** Goal of the exercise **
Print exactly the lines below between the line holding "(** The arguments" and the line holding "(** ** Format", inclusive, and nothing more.

======== Dataset records ========

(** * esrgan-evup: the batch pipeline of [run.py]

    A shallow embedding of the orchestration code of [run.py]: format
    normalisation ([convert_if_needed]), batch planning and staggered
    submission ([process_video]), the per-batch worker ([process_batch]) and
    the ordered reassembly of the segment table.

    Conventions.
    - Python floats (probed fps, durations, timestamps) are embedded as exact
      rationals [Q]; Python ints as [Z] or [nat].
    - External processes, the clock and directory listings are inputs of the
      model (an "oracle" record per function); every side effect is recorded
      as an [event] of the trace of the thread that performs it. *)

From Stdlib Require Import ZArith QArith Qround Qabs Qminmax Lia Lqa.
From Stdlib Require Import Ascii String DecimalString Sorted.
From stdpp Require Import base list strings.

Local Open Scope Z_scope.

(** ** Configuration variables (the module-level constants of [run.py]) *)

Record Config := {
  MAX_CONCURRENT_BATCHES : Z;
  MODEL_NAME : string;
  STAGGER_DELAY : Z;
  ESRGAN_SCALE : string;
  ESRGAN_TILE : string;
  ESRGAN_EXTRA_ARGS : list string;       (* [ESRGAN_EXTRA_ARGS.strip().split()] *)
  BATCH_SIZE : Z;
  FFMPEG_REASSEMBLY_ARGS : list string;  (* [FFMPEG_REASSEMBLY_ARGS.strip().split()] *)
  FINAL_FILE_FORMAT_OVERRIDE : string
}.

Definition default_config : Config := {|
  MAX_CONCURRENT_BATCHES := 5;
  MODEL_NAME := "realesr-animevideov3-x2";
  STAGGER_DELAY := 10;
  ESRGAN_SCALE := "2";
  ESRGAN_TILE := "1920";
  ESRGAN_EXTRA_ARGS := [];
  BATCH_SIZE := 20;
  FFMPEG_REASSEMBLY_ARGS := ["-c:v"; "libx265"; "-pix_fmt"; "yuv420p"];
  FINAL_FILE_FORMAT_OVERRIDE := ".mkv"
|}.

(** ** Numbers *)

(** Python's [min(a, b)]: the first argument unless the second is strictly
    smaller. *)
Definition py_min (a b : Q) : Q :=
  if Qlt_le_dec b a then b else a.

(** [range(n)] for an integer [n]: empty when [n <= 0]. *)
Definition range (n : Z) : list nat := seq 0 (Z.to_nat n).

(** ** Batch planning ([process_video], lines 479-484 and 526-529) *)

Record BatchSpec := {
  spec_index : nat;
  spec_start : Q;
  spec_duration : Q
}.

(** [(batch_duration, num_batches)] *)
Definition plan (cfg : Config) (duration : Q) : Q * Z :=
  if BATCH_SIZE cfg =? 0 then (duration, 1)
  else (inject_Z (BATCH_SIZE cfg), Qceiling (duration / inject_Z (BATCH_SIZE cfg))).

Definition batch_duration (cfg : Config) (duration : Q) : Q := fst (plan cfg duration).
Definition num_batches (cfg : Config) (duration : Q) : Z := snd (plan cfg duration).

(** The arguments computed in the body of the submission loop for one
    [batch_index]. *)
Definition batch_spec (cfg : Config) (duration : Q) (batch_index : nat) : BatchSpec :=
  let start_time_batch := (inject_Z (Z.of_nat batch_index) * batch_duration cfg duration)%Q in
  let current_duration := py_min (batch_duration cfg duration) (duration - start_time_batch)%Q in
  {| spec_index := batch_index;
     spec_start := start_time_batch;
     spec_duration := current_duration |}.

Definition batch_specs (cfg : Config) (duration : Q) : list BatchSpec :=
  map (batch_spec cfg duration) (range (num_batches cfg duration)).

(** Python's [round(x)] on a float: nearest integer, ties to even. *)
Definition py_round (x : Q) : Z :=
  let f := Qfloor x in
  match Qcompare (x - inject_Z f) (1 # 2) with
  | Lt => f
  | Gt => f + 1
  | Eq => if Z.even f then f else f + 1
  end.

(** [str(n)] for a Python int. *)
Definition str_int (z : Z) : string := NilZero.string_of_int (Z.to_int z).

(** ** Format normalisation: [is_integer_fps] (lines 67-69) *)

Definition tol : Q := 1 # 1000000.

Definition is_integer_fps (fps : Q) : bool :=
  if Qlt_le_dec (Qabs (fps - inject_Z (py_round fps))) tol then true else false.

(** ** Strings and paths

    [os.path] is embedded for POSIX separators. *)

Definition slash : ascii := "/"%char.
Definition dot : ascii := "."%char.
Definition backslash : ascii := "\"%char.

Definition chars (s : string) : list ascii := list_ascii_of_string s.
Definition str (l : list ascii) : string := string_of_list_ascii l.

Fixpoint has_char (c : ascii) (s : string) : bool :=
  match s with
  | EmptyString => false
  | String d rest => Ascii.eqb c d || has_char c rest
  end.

========
======== Dataset records ========

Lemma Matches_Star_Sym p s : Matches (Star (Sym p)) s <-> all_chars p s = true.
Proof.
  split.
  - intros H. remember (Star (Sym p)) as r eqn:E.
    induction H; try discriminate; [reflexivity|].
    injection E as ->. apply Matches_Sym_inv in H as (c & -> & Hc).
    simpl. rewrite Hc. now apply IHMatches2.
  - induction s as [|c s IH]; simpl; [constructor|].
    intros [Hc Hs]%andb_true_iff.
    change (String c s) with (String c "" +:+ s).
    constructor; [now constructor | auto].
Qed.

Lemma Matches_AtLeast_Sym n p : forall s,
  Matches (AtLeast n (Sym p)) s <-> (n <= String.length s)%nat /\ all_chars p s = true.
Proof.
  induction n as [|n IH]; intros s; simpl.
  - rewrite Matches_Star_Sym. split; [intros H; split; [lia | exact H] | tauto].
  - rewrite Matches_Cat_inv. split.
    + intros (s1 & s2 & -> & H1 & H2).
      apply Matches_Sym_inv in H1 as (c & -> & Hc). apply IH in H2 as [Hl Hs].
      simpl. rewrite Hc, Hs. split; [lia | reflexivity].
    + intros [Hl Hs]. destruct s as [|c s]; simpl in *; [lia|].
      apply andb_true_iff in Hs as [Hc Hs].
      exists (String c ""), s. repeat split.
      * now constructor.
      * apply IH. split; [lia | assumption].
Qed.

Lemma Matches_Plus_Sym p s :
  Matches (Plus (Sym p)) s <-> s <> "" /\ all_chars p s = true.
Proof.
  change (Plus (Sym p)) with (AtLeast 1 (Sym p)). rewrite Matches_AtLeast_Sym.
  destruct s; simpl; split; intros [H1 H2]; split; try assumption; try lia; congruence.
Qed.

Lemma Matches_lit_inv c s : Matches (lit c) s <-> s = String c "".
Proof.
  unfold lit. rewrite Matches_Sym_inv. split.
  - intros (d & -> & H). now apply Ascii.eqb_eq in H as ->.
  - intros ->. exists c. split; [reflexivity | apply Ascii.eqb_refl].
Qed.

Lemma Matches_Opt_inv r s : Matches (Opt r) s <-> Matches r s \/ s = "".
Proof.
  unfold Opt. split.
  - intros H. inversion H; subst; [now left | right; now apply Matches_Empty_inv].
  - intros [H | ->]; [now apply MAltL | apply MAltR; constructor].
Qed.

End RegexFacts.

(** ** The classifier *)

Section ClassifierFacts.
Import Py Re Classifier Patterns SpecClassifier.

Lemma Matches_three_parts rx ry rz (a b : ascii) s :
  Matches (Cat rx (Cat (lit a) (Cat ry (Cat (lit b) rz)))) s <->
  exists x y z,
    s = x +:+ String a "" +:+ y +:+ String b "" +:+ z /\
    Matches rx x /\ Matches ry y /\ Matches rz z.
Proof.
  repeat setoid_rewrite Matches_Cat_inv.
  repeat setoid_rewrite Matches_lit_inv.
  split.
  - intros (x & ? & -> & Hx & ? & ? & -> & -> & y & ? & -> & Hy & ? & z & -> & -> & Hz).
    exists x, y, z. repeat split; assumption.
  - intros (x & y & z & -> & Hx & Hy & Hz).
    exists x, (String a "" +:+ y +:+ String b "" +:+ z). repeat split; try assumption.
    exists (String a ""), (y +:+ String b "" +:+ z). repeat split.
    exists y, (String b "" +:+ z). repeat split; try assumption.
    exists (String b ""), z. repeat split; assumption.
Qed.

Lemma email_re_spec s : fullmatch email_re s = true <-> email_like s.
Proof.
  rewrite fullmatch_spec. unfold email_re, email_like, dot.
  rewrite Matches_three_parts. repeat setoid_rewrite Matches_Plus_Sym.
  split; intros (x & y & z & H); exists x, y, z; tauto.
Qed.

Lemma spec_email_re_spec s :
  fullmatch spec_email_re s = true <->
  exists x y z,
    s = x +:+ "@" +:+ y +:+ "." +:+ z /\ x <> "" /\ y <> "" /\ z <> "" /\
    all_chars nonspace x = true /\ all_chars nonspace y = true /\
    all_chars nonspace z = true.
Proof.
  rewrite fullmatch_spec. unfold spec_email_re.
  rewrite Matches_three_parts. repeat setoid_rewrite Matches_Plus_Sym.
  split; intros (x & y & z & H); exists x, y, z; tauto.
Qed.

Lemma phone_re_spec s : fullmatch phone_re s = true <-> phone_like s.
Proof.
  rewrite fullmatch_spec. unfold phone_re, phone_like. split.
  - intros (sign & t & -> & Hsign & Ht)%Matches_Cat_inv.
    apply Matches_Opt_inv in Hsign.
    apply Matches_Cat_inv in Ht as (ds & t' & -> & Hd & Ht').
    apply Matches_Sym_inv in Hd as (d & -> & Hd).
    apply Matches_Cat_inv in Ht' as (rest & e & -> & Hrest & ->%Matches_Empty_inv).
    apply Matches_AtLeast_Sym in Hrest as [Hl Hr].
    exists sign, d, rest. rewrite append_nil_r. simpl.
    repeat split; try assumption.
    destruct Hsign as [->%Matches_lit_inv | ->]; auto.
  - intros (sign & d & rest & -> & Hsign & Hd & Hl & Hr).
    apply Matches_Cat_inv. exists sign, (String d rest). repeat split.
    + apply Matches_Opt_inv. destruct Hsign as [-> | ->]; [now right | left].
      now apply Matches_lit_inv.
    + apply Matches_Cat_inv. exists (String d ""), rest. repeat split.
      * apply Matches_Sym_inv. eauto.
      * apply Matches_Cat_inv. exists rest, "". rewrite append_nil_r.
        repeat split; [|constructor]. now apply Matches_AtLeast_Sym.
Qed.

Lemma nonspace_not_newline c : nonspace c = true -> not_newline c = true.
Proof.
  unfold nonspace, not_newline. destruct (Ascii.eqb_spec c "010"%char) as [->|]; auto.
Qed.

========

** Written answer **
(** The arguments computed in the body of the submission loop for one
    [batch_index]. *)
Definition batch_spec (cfg : Config) (duration : Q) (batch_index : nat) : BatchSpec :=
  let start_time_batch := (inject_Z (Z.of_nat batch_index) * batch_duration cfg duration)%Q in
  let current_duration := py_min (batch_duration cfg duration) (duration - start_time_batch)%Q in
  {| spec_index := batch_index;
     spec_start := start_time_batch;
     spec_duration := current_duration |}.

Definition batch_specs (cfg : Config) (duration : Q) : list BatchSpec :=
  map (batch_spec cfg duration) (range (num_batches cfg duration)).

(** Python's [round(x)] on a float: nearest integer, ties to even. *)
Definition py_round (x : Q) : Z :=
  let f := Qfloor x in
  match Qcompare (x - inject_Z f) (1 # 2) with
  | Lt => f
  | Gt => f + 1
  | Eq => if Z.even f then f else f + 1
  end.

(** [str(n)] for a Python int. *)
Definition str_int (z : Z) : string := NilZero.string_of_int (Z.to_int z).

(** ** Format normalisation: [is_integer_fps] (lines 67-69) *)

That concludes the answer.